Cervone knew an ideal candidate for a potential ownership group. “I wouldn’t even consider doing this without Mike,” he says. Passilla, another Meadville native, joined the group later.

Donated wood carvings of some of the game’s greats, including Old Tom Morris, surround the first tee at Venango Valley.
© Guy Cipriano

The transaction featured some uneasy moments, especially for Pero, who left the tool and die business for a job as an estimator that he quickly detested. “I realized it wasn’t my cup of tea,” he says. “I had a family and I had to pay bills. I was sort of stuck. Jim buzzed me, and said, ‘Hey, do you want to buy Venango?’ ‘OK, let’s try.’”

Pero quit the estimator job and spent the final two months of 2022 observing the happenings at Venango Valley, learning as much as he could about the people and the business from Rose, fellow clubhouse manager Kristina Krizon, hourly employees, customers, and Durbin and Kim. The business represented a solid opportunity, but the personal stress amplified as 2022 ended without a deal.

“There was a point where I said to Jim, ‘I have to move on. I have been holding myself back from doing something else, hanging onto this dream. I’m not getting any younger, I have to figure something our,’” Pero says.

Durbin and Kim were also ready for their next phase. “We have been married for 35 years,” Durbin says. “In the golf business, I was gone in the morning when she got up and I would be sleeping when she got home at night. In 35 years, we didn’t really spend that much time together.”

In 2023, Pero experienced the sensation of spending more time at the course than at home as Cervone split his time between improving other people’s courses and operating his own. The duo relished the exhausting year.

Abundant thatch, inadequate equipment, and unsafe structures didn’t greet Cervone’s, Pero’s and Passilla’s arrival as owners. They purchased a turnkey business consisting of 150 beloved acres anchored by a practical and playable golf course, 13,000 square feet of cozy indoor space, an outdoor pavilion with capacity for 150 people, reliable maintenance equipment and carts, and gas wells for free heating.
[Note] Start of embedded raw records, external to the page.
Lemma bin_to_int_signed l : l <> [] -> (length l <= 32)%nat -> bin_to_int l = signed_val l.
Proof.
  intros Hne Hl. pose proof (signed_val_range l Hne) as Hr. pose proof (Z.pow_le_mono_r 2 (Z.of_nat (length l) - 1) 31 ltac:(lia) ltac:(lia)) as Hp.
  unfold bin_to_int. rewrite (proj2 (Nat.ltb_ge _ _)) by lia. destruct l as [|[] l]; [done| |]; cbn [first_not_0].
  - rewrite bits_val_flip. replace (- (2 ^ Z.of_nat (length (true :: l)) - 1 - bits_val (true :: l) + 1)) with (signed_val (true :: l)) by (cbn [signed_val]; lia).
    apply swrap_small; [change (32 - 1) with 31; lia|lia].
  - cbn [signed_val] in *. apply swrap_small; [change (32 - 1) with 31; lia|lia].
Qed.

Lemma signed_of_bits n v : (0 < n)%nat -> - 2 ^ (Z.of_nat n - 1) <= v < 2 ^ (Z.of_nat n - 1) -> signed_val (val_bits n v) = v.
Proof.
  intros Hn Hv. destruct n as [|n]; [lia|]. replace (Z.of_nat (S n) - 1) with (Z.of_nat n) in Hv by lia.
  cbn [val_bits]. rewrite signed_val_cons, bits_val_val_bits, length_val_bits.
  pose proof (Z.pow_pos_nonneg 2 (Z.of_nat n) ltac:(lia) ltac:(lia)).
  destruct (Z.testbit v (Z.of_nat n)) eqn:E; cbn [Z.b2z].
  - assert (v < 0) by (destruct (decide (v < 0)); [done|]; rewrite (testbit_above (Z.of_nat n) v) in E by lia; done).
    rewrite <- (Z.mod_add v 1 (2 ^ Z.of_nat n)), Z.mod_small by lia. lia.
  - assert (0 <= v) as Hv0.
    { destruct (decide (0 <= v)); [done|exfalso]. rewrite <- (Z.lnot_involutive v), Z.lnot_spec in E by lia.
      rewrite (testbit_above (Z.of_nat n) (Z.lnot v)) in E by (unfold Z.lnot; lia). done. }
    rewrite Z.mod_small by lia. lia.
Qed.

Lemma bin_to_int_bitset n v : (0 < n <= 32)%nat -> - 2 ^ (Z.of_nat n - 1) <= v < 2 ^ (Z.of_nat n - 1) -> bin_to_int (bitset n v) = v.
Proof.
  intros Hn Hv. unfold bitset. rewrite bin_to_int_signed.
  - by apply signed_of_bits; lia.
  - intros H. apply (f_equal length) in H. rewrite length_val_bits in H. cbn in H. lia.
  - rewrite length_val_bits. lia.
Qed.
End Frame.

(** ** GPS ephemerides as integers *)

(** The integers that the navigation message has for an ephemeris. *)
Record raw_ephemeris := {
  r_prn : Z; r_wn : Z; r_ura : Z; r_l2 : Z; r_idot : Z; r_iode : Z; r_toc : Z; r_af2 : Z; r_af1 : Z; r_af0 : Z; r_iodc : Z; r_crs : Z; r_dn : Z;
  r_m0 : Z; r_cuc : Z; r_ecc : Z; r_cus : Z; r_sqa : Z; r_toe : Z; r_cic : Z; r_om0 : Z; r_cis : Z; r_i0 : Z; r_crc : Z; r_om : Z; r_omd : Z;
  r_tgd : Z; r_health : Z; r_l2p : bool; r_fit : bool }.

Definition unsigned_in (n v : Z) : Prop := 0 <= v < 2 ^ n.
Definition signed_in (n v : Z) : Prop := - 2 ^ (n - 1) <= v < 2 ^ (n - 1).

(** The widths of the fields. *)
Record raw_ok (r : raw_ephemeris) : Prop := {
  ok_prn : unsigned_in 6 (r_prn r); ok_wn : unsigned_in 10 (r_wn r); ok_ura : unsigned_in 4 (r_ura r); ok_l2 : unsigned_in 2 (r_l2 r);
  ok_idot : signed_in 14 (r_idot r); ok_iode : unsigned_in 8 (r_iode r); ok_toc : unsigned_in 16 (r_toc r); ok_af2 : signed_in 8 (r_af2 r);
  ok_af1 : signed_in 16 (r_af1 r); ok_af0 : signed_in 22 (r_af0 r); ok_iodc : unsigned_in 10 (r_iodc r); ok_crs : signed_in 16 (r_crs r);
  ok_dn : signed_in 16 (r_dn r); ok_m0 : signed_in 32 (r_m0 r); ok_cuc : signed_in 16 (r_cuc r); ok_ecc : unsigned_in 32 (r_ecc r);
  ok_cus : signed_in 16 (r_cus r); ok_sqa : unsigned_in 32 (r_sqa r); ok_toe : unsigned_in 16 (r_toe r); ok_cic : signed_in 16 (r_cic r);
  ok_om0 : signed_in 32 (r_om0 r); ok_cis : signed_in 16 (r_cis r); ok_i0 : signed_in 32 (r_i0 r); ok_crc : signed_in 16 (r_crc r);
  ok_om : signed_in 32 (r_om r); ok_omd : signed_in 24 (r_omd r); ok_tgd : signed_in 8 (r_tgd r); ok_health : unsigned_in 6 (r_health r) }.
A case can be made they purchased perfection in the form of a vision motivated by giving others something to enjoy.

“One thing I loved immediately about it was the 1830s Federal brick building, the historic feel, the classy casual atmosphere, a nice well-maintained golf course, the beautiful vistas,” Kim says. “I think that’s what we saw, and I think we did OK getting it there.”

For the first time in his career, Cervone doesn’t need approval from an owner, board, HOA or committee to fulfill his vision for a golf course. He collaborated with Zielinski last year to increase the number of tee markers from four to six, reduce fairway acreage, add contouring and bailout area around select greens, eliminate the intermediate cut between fairways and rough, and replace 100-, 150- and 200-yard markers on the sides of fairways with black-and-white 150-yard poles in the middle of each fairway.

Sitting in a cart by the 15th tee on that fall day, Cervone admires his surroundings. He can see most of the back nine, the inn, French Creek and farmland beyond a waterway George Washington traversed. His eyes drift to the 14th green repeatedly during a conversation. The 8,194-square-foot surface features a severe front-to-back slope. It might be the trickiest green between Pittsburgh and Erie. It’s near the top of the to-improve list.

None of the women who jokingly jeered Cervone and Pero a few hours earlier mentioned the green. They enjoyed another charming fall day at a meaningful place. Cervone knows thoughtful actions must be implemented to keep them returning. Their predecessors established a small-town golf standard difficult to duplicate.

“We’re blessed, we’re really blessed,” Cervone says. “There are a lot of facilities out there that don’t come close to this one. All we had to do was come in and not mess it up.”

Guy Cipriano is Golf Course Industry's editor-in-chief.